Easiest solution is leave your bedroom as it is, leave son/mums bedroom as it is, dressing room becomes a nursery and office becomes storage space for the extra clothes etc from dressing room. If the office is only used 4/5 times a year you don’t need one, it might be nice to have one but you don’t need one, use that room as storage and make the dressing room for the nursery.

Marygirl90 · 05/07/2024 13:15

Mrsttcno1 · 05/07/2024 13:11

To be honest if my mum had invested her own money into my home and I knew she needed a place to stay I wouldn’t be getting rid of her bed either. Presumably you both benefit from that money, she has a financial interest in the property and if my mum had done that I would be making sure she has somewhere to sleep. There’s also the fact that his son won’t be 4 forever, a kids bed will be quickly outgrown and then he needs a bigger bed anyway.

Easiest solution is leave your bedroom as it is, leave son/mums bedroom as it is, dressing room becomes a nursery and office becomes storage space for the extra clothes etc from dressing room. If the office is only used 4/5 times a year you don’t need one, it might be nice to have one but you don’t need one, use that room as storage and make the dressing room for the nursery.

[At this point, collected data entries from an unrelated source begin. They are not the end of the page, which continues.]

(* ===== verification/Presents.v ===== *)
(** * Presents: the guest's frames
    (src/crates/reims-vgpu-core/src/display/guest_display/present.rs and the end of a restore
    in display/guest_display.rs)

    The presents of a backing and of a mapped surface, the gamma table's record, the colour
    matrices, the properties, sleep, and the end of a restore, which presents again. The
    kernel task's backings, the mapper's surfaces, the textures and the display's own
    present are the interface class [Frames]. A present's completion is [completion]: run
    at once where nobody presents, else when the display's frame is done. Pools, holders
    and what they release are not modelled. *)

From S2P Require Import Prelude Num MemoryKinds DisplayKinds DeviceKinds GuestRecords GuestPtr.
From S2P Require Import Floats DisplayPage GuestDisplay GuestCursor.
Open Scope Z_scope.

Module Presents.
Import DisplayKinds DeviceKinds DisplayPage GuestDisplay.

Definition FOURCC_BGRA : Z := 0x42475241.
Definition FOURCC_RGBA : Z := 0x52474241.
Definition FOURCC_RGHA : Z := 0x52476841.
Definition MTL_PIXEL_FORMAT_RGBA8_UNORM : Z := 70.
Definition MTL_PIXEL_FORMAT_BGRA8_UNORM : Z := 80.
Definition MTL_PIXEL_FORMAT_RGBA16_FLOAT : Z := 115.
Definition GAMMA_ENTRY_LIMIT : Z := 1024.
Definition COLOR_MATRIX_WORDS : Z := 12.

Record GammaTableArgs := MkGamma {
  gamma_offset : Z;
  gamma_length : Z;
  entry_count : Z;
  gamma_sum : Z;
}.

(** An IOSurface as the presents read it; a resource: a backing with its IOSurface and its
    textures, or another kind. *)
Record Surface := MkSurface {
  pixel_format : Z;
  surface_width : Z;
  surface_height : Z;
  bytes_per_element : Z;
  requirements : Z;
}.
Inductive Resource : Type :=
| Backing (io : option Surface) (textures : list Z)
| Other.

(** The kernel task's backings, the mapper's surfaces, the textures and the display's
    present, each answer after the calls before. *)
Class Frames (R : Type) := {
  prepared_backing_for_id : Z -> list Call -> outcome R ddeath (option Resource);
  mapped_surface : Z -> list Call -> option Surface;
  new_texture_view : Z -> Z -> list Call -> outcome R ddeath bool;
  texture_2d_descriptor : Z -> Z -> Z -> list Call -> outcome R ddeath unit;
  new_texture_on_surface : Surface -> list Call -> outcome R ddeath bool;
  present_frame : Call -> list Call -> outcome R ddeath unit;
}.

(** The client, where it presents. *)
Definition presenting (client : option Core) : option Core :=
  match client with
  | Some c => if queue c && new_frame_event_handler c then Some c else None
  | None => None
  end.

Section Presents.
Context {R : Type} `{Kernel R} `{Frames R} `{GuestCursor.Images} {target : GuestRecords.Target}.
Local Abbreviation M := (Run State (Raise R) ddeath).

Definition completion : M unit :=
  _ ← checked;
  _ ← fetch_or RAISED_INTERRUPTS INTERRUPT_PRESENT;
  _ ← checked;
  enabled ← load ENABLED_INTERRUPTS;
  if Z.land enabled INTERRUPT_PRESENT =? 0 then mret tt else poke.

(** ** The gamma table and the colour matrices *)

Definition store_gamma_table (gamma : GammaTableArgs) : M unit :=
  _ ← assert_running;
  let length := mul64 (entry_count gamma) 4 in
  if (GAMMA_ENTRY_LIMIT <? entry_count gamma) || (gamma_length gamma <? length) then
    raise (Own GammaTable)
  else
    _ ← checked;
    _ ← w64 GAMMA_TABLE_VIRTUAL_OFFSET (gamma_offset gamma);
    _ ← w64 GAMMA_TABLE_MAPPED_LENGTH (gamma_length gamma);
    _ ← w32 GAMMA_TABLE_ENTRY_COUNT (entry_count gamma);
    w32 GAMMA_TABLE_SUM (gamma_sum gamma).

(** The index of the matrix to present: a dirty one flips the two indices. *)
Definition flip_matrices : M unit :=
  w ← r8 COLOR_MATRIX_WRITE_INDEX;
  _ ← w8 COLOR_MATRIX_READ_INDEX w;
  _ ← w8 COLOR_MATRIX_WRITE_INDEX (if w =? 0 then 1 else 0);
  w8 COLOR_MATRIX_DIRTY 0.
Definition take_index : M (option Z) :=
  index ← r8 COLOR_MATRIX_READ_INDEX;
  _ ← w8 COLOR_MATRIX_FORCE_READ 0;
  mret (Some index).
Definition take_dirty_color_matrix : M (option Z) :=
  _ ← assert_running;
  _ ← checked;
  force ← r8 COLOR_MATRIX_FORCE_READ;
  if force =? 0 then
    dirty ← r8 COLOR_MATRIX_DIRTY;
    if dirty =? 0 then mret None
    else _ ← flip_matrices; take_index
  else take_index.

I see your point, I am considering buying her out of the property, she has also suggested this. I own another property on my own so me and baby living there to avoid disruption could be an option.

The office is half a bedroom and to put wardrobes in there you would barely walk to the desk, i personally think we can sack off the office altogether but my partner insists he needs it.

Thanks for your advice!

OP posts:
LIZS · 05/07/2024 13:52

Why can the office not combine with a dressing room? How often does dp's dc stay over? You are making his mother and his ds the problem but the real issue is that you have two semi redundant rooms which could be better used. Baby should be in with you for at least six months anyway.

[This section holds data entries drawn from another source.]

(* ===== verification/Displays.v ===== *)
(** * Displays: the device's display ports and its EFI display
    (src/crates/reims-vgpu-core/src/device/displays.rs, device/config.rs)

    The ports over their parts: the guest displays, the displays' cores and the EFI
    display are the interface class [Parts], over a world of their own that holds the
    guest's memory; [PartsLaws] is what the ports count on. An operation runs alone
    under the displays lock, so a store is published when it is made. A display is the
    identity of the host's reference to it. The root node and the run state are the
    device's, given to the operations that read them. Log lines are not modelled. *)

From S2P Require Import Prelude Num MemoryKinds DisplayKinds DeviceKinds GuestPtr.
From stdpp Require Import relations.
Open Scope Z_scope.

Module Displays.
Import DisplayKinds DeviceKinds.

Definition ROOT_DISPLAY_WORDS : Z := 0x240.
Definition MAX_DISPLAY_PORT_COUNT : Z := 8.

(** ** The parts *)

(** What the ports ask of the guest displays ([G]), the displays' cores and the EFI
    displays ([X]), over their world [V]; [R] is what they raise. A display and a core
    are identities; a client comes with its core, which the registry knows. *)
Class Parts (V G X R : Type) := {
  memory_of : V -> GuestPtr.memory;
  store_memory : GuestPtr.memory -> V -> V;
  new_guest_display : Z -> Z -> V -> outcome (R * V) ddeath (G * V);
  gd_port : G -> Z;
  gd_client : G -> V -> option Z;
  gd_set_client : Memory.OnFault -> G -> option Z -> option Z -> V -> outcome (R * V) ddeath V;
  gd_will_restore : G -> V -> outcome (R * V) ddeath V;
  gd_release : G -> V -> outcome (R * V) ddeath V;
  core_alive : Z -> V -> bool;
  core_guest_display : Z -> V -> option G;
  core_set_guest_display :
    Memory.OnFault -> Z -> option G -> V -> outcome (R * V) ddeath V;
  display_alive : Z -> V -> bool;
  efi_new : V -> outcome (R * V) ddeath (X * V);
  efi_set_display : X -> option Z -> V -> outcome (R * V) ddeath V;
  efi_teardown : X -> V -> outcome (R * V) ddeath V;
}.

(** ** The state *)

Record EfiRegisters := MkEfi {
  enabled : Z;
  start : Z;
  length_ : Z;
  depth : Z;
  mode : Z;
  stride : Z;
}.
Definition efi_zero : EfiRegisters := MkEfi 0 0 0 0 0 0.
Definition with_enabled (v : Z) (e : EfiRegisters) : EfiRegisters :=
  MkEfi v (start e) (length_ e) (depth e) (mode e) (stride e).

(** A display registered and its core ([DisplayEntry]). *)
Record DisplayEntry := MkEntry {
  entry_display : Z;
  entry_core : Z;
}.

Record State (V G X : Type) := MkState {
  port_count : Z;
  display_port_busy_mask : Z;
  guest_display : list (option G);
  display_client : list (option Z);
  efi_display : option X;
  efi : EfiRegisters;
  display_cores : list DisplayEntry;
  world : V;
}.
Arguments MkState {V G X}.
Arguments port_count {V G X}. Arguments display_port_busy_mask {V G X}.
Arguments guest_display {V G X}. Arguments display_client {V G X}.
Arguments efi_display {V G X}. Arguments efi {V G X}. Arguments display_cores {V G X}.
Arguments world {V G X}.

Section State.
Context {V G X : Type}.
Implicit Types (s : State V G X).
Definition with_busy (b : Z) s : State V G X :=
  MkState (port_count s) b (guest_display s) (display_client s) (efi_display s) (efi s)
    (display_cores s) (world s).
Definition with_guest_displays (l : list (option G)) s : State V G X :=
  MkState (port_count s) (display_port_busy_mask s) l (display_client s) (efi_display s) (efi s)
    (display_cores s) (world s).
Definition with_clients (l : list (option Z)) s : State V G X :=
  MkState (port_count s) (display_port_busy_mask s) (guest_display s) l (efi_display s) (efi s)
    (display_cores s) (world s).
Definition with_efi_display (x : option X) s : State V G X :=
  MkState (port_count s) (display_port_busy_mask s) (guest_display s) (display_client s) x (efi s)
    (display_cores s) (world s).
Definition with_efi (e : EfiRegisters) s : State V G X :=
  MkState (port_count s) (display_port_busy_mask s) (guest_display s) (display_client s)
    (efi_display s) e (display_cores s) (world s).
Definition with_cores (l : list DisplayEntry) s : State V G X :=
  MkState (port_count s) (display_port_busy_mask s) (guest_display s) (display_client s)
    (efi_display s) (efi s) l (world s).
Definition with_world (v : V) s : State V G X :=
  MkState (port_count s) (display_port_busy_mask s) (guest_display s) (display_client s)
    (efi_display s) (efi s) (display_cores s) v.

(** A new device's ports. *)
Definition new (count : Z) (v : V) : State V G X :=
  MkState count 0 (replicate 8 None) (replicate 8 None) None efi_zero [] v.
End State.

(** A raise of the ports' own, or of a part. *)
Inductive Raise (R : Type) : Type := Own (k : PortsRaise) | OfPart (e : R).
Arguments Own {R} k.
Arguments OfPart {R} e.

Marygirl90 · 05/07/2024 14:03

LIZS · 05/07/2024 13:52

Why can the office not combine with a dressing room? How often does dp's dc stay over? You are making his mother and his ds the problem but the real issue is that you have two semi redundant rooms which could be better used. Baby should be in with you for at least six months anyway.

The office is super small, classed as small single room but this is definitely something I would be okay with if he could sacrifice.

He stays once a week, Friday nights.

I know baby will be in with us, it was just more that i know we had the space if we utilised it correctly to create a nursery which is something that I was excited about and then baby was ready to go in there when ready so we weren't moving things around when baby was here.

OP posts:
InWithPeaceOutWithStress · 05/07/2024 14:10

Can’t you leave the wardrobe in your dressing room and just add a cot? Although it will be easier for you and baby if the baby is in your room.

Marygirl90 · 05/07/2024 14:11

InWithPeaceOutWithStress · 05/07/2024 14:10

Can’t you leave the wardrobe in your dressing room and just add a cot? Although it will be easier for you and baby if the baby is in your room.

Yeah the baby will be in with us for a period of time i know, It was just me trying to create a space for them their things.

The dressing room is a box room so potentially could squeeze a cot in which may have to be option to save MIL bed.

OP posts:
InWithPeaceOutWithStress · 05/07/2024 14:16

The other option is that you simply agree that the dressing room becomes a lovely nursery but then your partner needs to make space for your clothes in the master bedroom.

Could you both be a bit savvier with your wardrobe space needs? Get rid of clothes you don’t wear; and pack up your winter clothes during the summer and vice versa. Vacuum pack them and store in the loft or under the bed.

It previously worked for you to put your clothes in a separate room but that isn’t viable anymore so your partner needs to share wardrobe space in the main bedroom.

DancingNotDrowning · 05/07/2024 14:22

Don’t get hung up on the nursery, but focus on the fact that at some point your DC will need their own room.

if you weren’t talking about moving, logically that would be the 2nd biggest room.

3rd biggest room becomes shared DS/mil space and the 4th room is storage.

if you’re moving I’d keep DS and mil in the 2nd biggest room until you move.